» Goal of the exercise
Using the listing below, extract each line that has the word "false" in it.

┌────────

(** On non-negative finite floats the C comparison is the comparison of
    the values. *)
Lemma compare_nnf a b :
  nnf a -> nnf b ->
  (SFcompare a b = Some Lt /\ (B2R a < B2R b)%R) \/
  (SFcompare a b = Some Eq /\ B2R a = B2R b) \/
  (SFcompare a b = Some Gt /\ (B2R b < B2R a)%R).
Proof.
  destruct a as [sa|sa| |[|] ma ea]; try contradiction;
    destruct b as [sb|sb| |[|] mb eb]; try contradiction; intros Ha Hb.
  - right; left; split; reflexivity.
  - left; split; [reflexivity|].
    apply B2R_finite_bounds in Hb as [[Hb _] _]. simpl B2R at 1. lra.
  - right; right; split; [reflexivity|].
    apply B2R_finite_bounds in Ha as [[Ha _] _]. simpl B2R at 1. lra.
  - pose proof (B2R_finite_bounds _ _ Ha) as [[Ha0 Ha1] Ha2].
    pose proof (B2R_finite_bounds _ _ Hb) as [[Hb0 Hb1] Hb2].
    pose proof (bounded_inv _ _ Ha) as (Hea & _).
    pose proof (bounded_inv _ _ Hb) as (Heb & _).
    cbn [SFcompare]. destruct (Z.compare_spec ea eb) as [Heq|Hlt|Hgt].
    + subst eb. change (Pos.compare_cont Eq ma mb) with (Pos.compare ma mb).
      pose proof (bpow_pos ea). cbn [B2R].
      destruct (Pos.compare_spec ma mb) as [Hm|Hm|Hm].
      * right; left; split; [reflexivity|]. subst; reflexivity.
      * left; split; [reflexivity|].
        assert (IZR (Zpos ma) < IZR (Zpos mb))%R by (apply IZR_lt; lia). nra.
      * right; right; split; [reflexivity|].
        assert (IZR (Zpos mb) < IZR (Zpos ma))%R by (apply IZR_lt; lia). nra.
    + left; split; [reflexivity|].
      assert (bpow (ea + 24) <= bpow (eb + 23))%R by (apply bpow_le; lia).
      assert (bpow (eb + 23) <= B2R (S754_finite false mb eb))%R by (apply Hb2; lia).
      lra.
    + right; right; split; [reflexivity|].
      assert (bpow (eb + 24) <= bpow (ea + 23))%R by (apply bpow_le; lia).
      assert (bpow (ea + 23) <= B2R (S754_finite false ma ea))%R by (apply Ha2; lia).
      lra.
Qed.

Lemma fle_nnf a b : nnf a -> nnf b -> (fle a b = true <-> (B2R a <= B2R b)%R).
Proof.
  intros Ha Hb; unfold fle, SFleb.
  destruct (compare_nnf a b Ha Hb) as [[-> H]|[[-> H]|[-> H]]];
    split; intros; try reflexivity; try discriminate; lra.
Qed.

Lemma flt_nnf a b : nnf a -> nnf b -> (flt a b = true <-> (B2R a < B2R b)%R).
Proof.
  intros Ha Hb; unfold flt, SFltb.
  destruct (compare_nnf a b Ha Hb) as [[-> H]|[[-> H]|[-> H]]];
    split; intros; try reflexivity; try discriminate; lra.
Qed.

Lemma fle_nni_inf a : nni a -> fle a (S754_infinity false) = true.
Proof.
  intros [H| ->]; [|reflexivity].
  destruct a as [s|s| |[|] m e]; try contradiction; reflexivity.
Qed.

(** Rounding does not step over an integer. *)
Lemma rne_le_int m l y K :
  inbetween m l y -> (y <= IZR K)%R -> round_nearest_even m l <= K.
Proof.
  intros H Hy. pose proof (rne_bounds m l).
  destruct l as [|c].
  - simpl in *. subst y. apply le_IZR in Hy. lia.
  - assert (IZR m < IZR K)%R by (destruct c; simpl in H; lra).
    apply lt_IZR in H1. lia.
Qed.

Lemma rne_ge_int m l y K :
  inbetween m l y -> (IZR K <= y)%R -> K <= round_nearest_even m l.
Proof.
  intros H Hy. pose proof (rne_bounds m l).
  apply inbetween_bounds in H.
  assert (IZR K < IZR (m + 1))%R by (rewrite plus_IZR; lra).
  apply lt_IZR in H1. lia.
Qed.

Lemma rne_mono m l y m' l' y' :
  inbetween m l y -> inbetween m' l' y' -> (y <= y')%R ->
  round_nearest_even m l <= round_nearest_even m' l'.
Proof.
  intros H H' Hy.
  pose proof (rne_bounds m l). pose proof (rne_bounds m' l').
  pose proof (inbetween_bounds _ _ _ H). pose proof (inbetween_bounds _ _ _ H').
  assert (Hmm : m <= m').
  { assert (IZR m < IZR (m' + 1))%R by (rewrite plus_IZR; lra).
    apply lt_IZR in H4. lia. }
  destruct (Z.eq_dec m m') as [<-|Hne].
  - destruct l as [|[ | | ]], l' as [|[ | | ]]; simpl in *;
      try lra; try lia; destruct (Z.even m); lia.
  - assert (round_nearest_even m l <= m + 1) by lia. lia.
Qed.

(** What a rounding is, with the last step resolved. *)
Lemma RND_inv x r :
  RND x r ->
  exists fe m l,
    is_cexp x fe /\ 0 <= m /\ inbetween m l (x * bpow (- fe))%R /\
    let m1 := round_nearest_even m l in
    (nnf r /\ B2R r = (IZR m1 * bpow fe)%R) \/
    (r = S754_infinity false /\ (bpow 128 <= IZR m1 * bpow fe)%R).
Proof.
  intros (fe & m & l & Hc & Hm & Hin & H). exists fe, m, l.
  repeat split; try assumption. cbv zeta in *.
  destruct H as [[H0 [s ->]]|[Hpos ->]].
  - left; split; [exact I|]. rewrite H0; simpl; ring.
  - pose proof (rne_bounds m l) as Hb.
    pose proof (inbetween_bounds _ _ _ Hin) as Hy.
    assert (Hfe : -149 <= fe) by (destruct Hc as [[-> _]|[? _]]; lia).
    assert (Hy24 : (x * bpow (- fe) < bpow 24)%R).
    { destruct Hc as [[-> [_ Hx]]|[_ [_ Hx]]].
      - change (- -149) with 149.
        assert (bpow (-125) * bpow 149 = bpow 24)%R by (rewrite <- bpow_add; reflexivity).
        pose proof (bpow_pos 149). nra.
      - assert (bpow (fe + 24) * bpow (- fe) = bpow 24)%R.
        { rewrite <- bpow_add. f_equal. lia. }
        pose proof (bpow_pos (- fe)). nra. }
    assert (Hm24 : m < 2 ^ 24).
    { apply lt_IZR. rewrite IZR_pow2 by lia. lra. }
    apply finish_spec; try lia.
    intros Hn. destruct Hc as [[-> _]|[_ [Hx _]]]; [lia|].
    assert (bpow (fe + 23) * bpow (- fe) = bpow 23)%R.
    { rewrite <- bpow_add. f_equal. lia. }
    assert (IZR (2 ^ 23) < IZR (m + 1))%R.
    { rewrite IZR_pow2, plus_IZR by lia. pose proof (bpow_pos (- fe)). nra. }
    apply lt_IZR in H0. lia.
Qed.

Lemma RND_nni x r : RND x r -> nni r.
Proof.
  intros H; apply RND_inv in H as (fe & m & l & _ & _ & _ & [[Hr _]|[-> _]]);
    [left; assumption|right; reflexivity].
Qed.

Lemma is_cexp_unique x fe fe' : is_cexp x fe -> is_cexp x fe' -> fe = fe'.
Proof.
  intros [[-> [H0 H1]]|[Hn [H0 H1]]] [[-> [H0' H1']]|[Hn' [H0' H1']]]; try reflexivity.
  - assert (bpow (-125) <= bpow (fe' + 23))%R by (apply bpow_le; lia). lra.
  - assert (bpow (-125) <= bpow (fe + 23))%R by (apply bpow_le; lia). lra.
  - destruct (Z.lt_trichotomy fe fe') as [Hlt|[Heq|Hgt]]; [|assumption|].
    + assert (bpow (fe + 24) <= bpow (fe' + 23))%R by (apply bpow_le; lia). lra.
    + assert (bpow (fe' + 24) <= bpow (fe + 23))%R by (apply bpow_le; lia). lra.
Qed.

End Rounding.

Section RoundingOrder.

Lemma is_cexp_bounds x fe :
  is_cexp x fe ->
  -149 <= fe /\ (0 <= x < bpow (fe + 24))%R /\
  (-149 < fe -> (bpow (fe + 23) <= x)%R).
Proof.
  intros [[-> [H0 H1]]|[Hn [H0 H1]]].
  - repeat split; try lia; try lra. assumption.
  - pose proof (bpow_pos (fe + 23)). repeat split; try lia; try lra.
Qed.

Lemma scaled_int (M : positive) (E fe : Z) :
  fe <= E ->
  (IZR (Zpos M) * bpow E * bpow (- fe) = IZR (Zpos M * 2 ^ (E - fe)))%R.
Proof.
  intros H. rewrite mult_IZR, IZR_pow2 by lia.
  replace (E - fe) with (E + - fe) by lia. rewrite bpow_add. ring.
Qed.

(** A rounding does not step over a float: upper bound. *)
Lemma RND_le x r c :
  RND x r -> nnf c -> (x <= B2R c)%R -> nnf r /\ (B2R r <= B2R c)%R.
Proof.
  intros Hr Hc Hx. pose proof (nnf_lt_bpow128 c Hc) as Hc128.
  apply RND_inv in Hr as (fe & m & l & Hce & Hm & Hin & Hres).
  cbv zeta in Hres. set (m1 := round_nearest_even m l) in *.
  pose proof (is_cexp_bounds _ _ Hce) as (Hfe & [Hx0 Hx1] & Hx2).
  pose proof (bpow_pos fe) as Hpf. pose proof (bpow_pos (- fe)) as Hpnf.
  assert (Hval : (IZR m1 * bpow fe <= B2R c)%R).
  { destruct c as [s|s| |[|] M E]; try contradiction.
    - cbn [B2R] in *. assert (x = 0%R) by lra. subst x.
      assert (m1 <= 0).
      { apply (rne_le_int m l (0 * bpow (- fe))%R); [assumption|]. simpl. lra. }
      apply IZR_le in H. nra.
    - pose proof (bounded_inv _ _ Hc) as (HE & HM & HMn).
      pose proof (B2R_finite_bounds _ _ Hc) as [[Hc0 Hc1] Hc2].
      destruct (Z_le_gt_dec fe E) as [Hle|Hgt].
      + assert (m1 <= Zpos M * 2 ^ (E - fe)).
        { apply (rne_le_int m l (x * bpow (- fe))%R); [assumption|].
          rewrite <- scaled_int by assumption. cbn [B2R] in Hx.
          apply Rmult_le_compat_r; lra. }
        apply IZR_le in H. rewrite <- scaled_int in H by assumption.
        cbn [B2R]. rewrite (unscale (1 * IZR (Zpos M) * bpow E) fe).
        apply Rmult_le_compat_r; lra.
      + assert (bpow (E + 24) <= bpow (fe + 23))%R by (apply bpow_le; lia).
        assert (bpow (fe + 23) <= x)%R by (apply Hx2; lia). lra. }
  destruct Hres as [[Hn Hv]|[-> Hv]]; [split; [assumption|lra]|lra].
Qed.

└────────

» Solution
      assert (bpow (eb + 23) <= B2R (S754_finite false mb eb))%R by (apply Hb2; lia).
      assert (bpow (ea + 23) <= B2R (S754_finite false ma ea))%R by (apply Ha2; lia).
Lemma fle_nni_inf a : nni a -> fle a (S754_infinity false) = true.
    (r = S754_infinity false /\ (bpow 128 <= IZR m1 * bpow fe)%R).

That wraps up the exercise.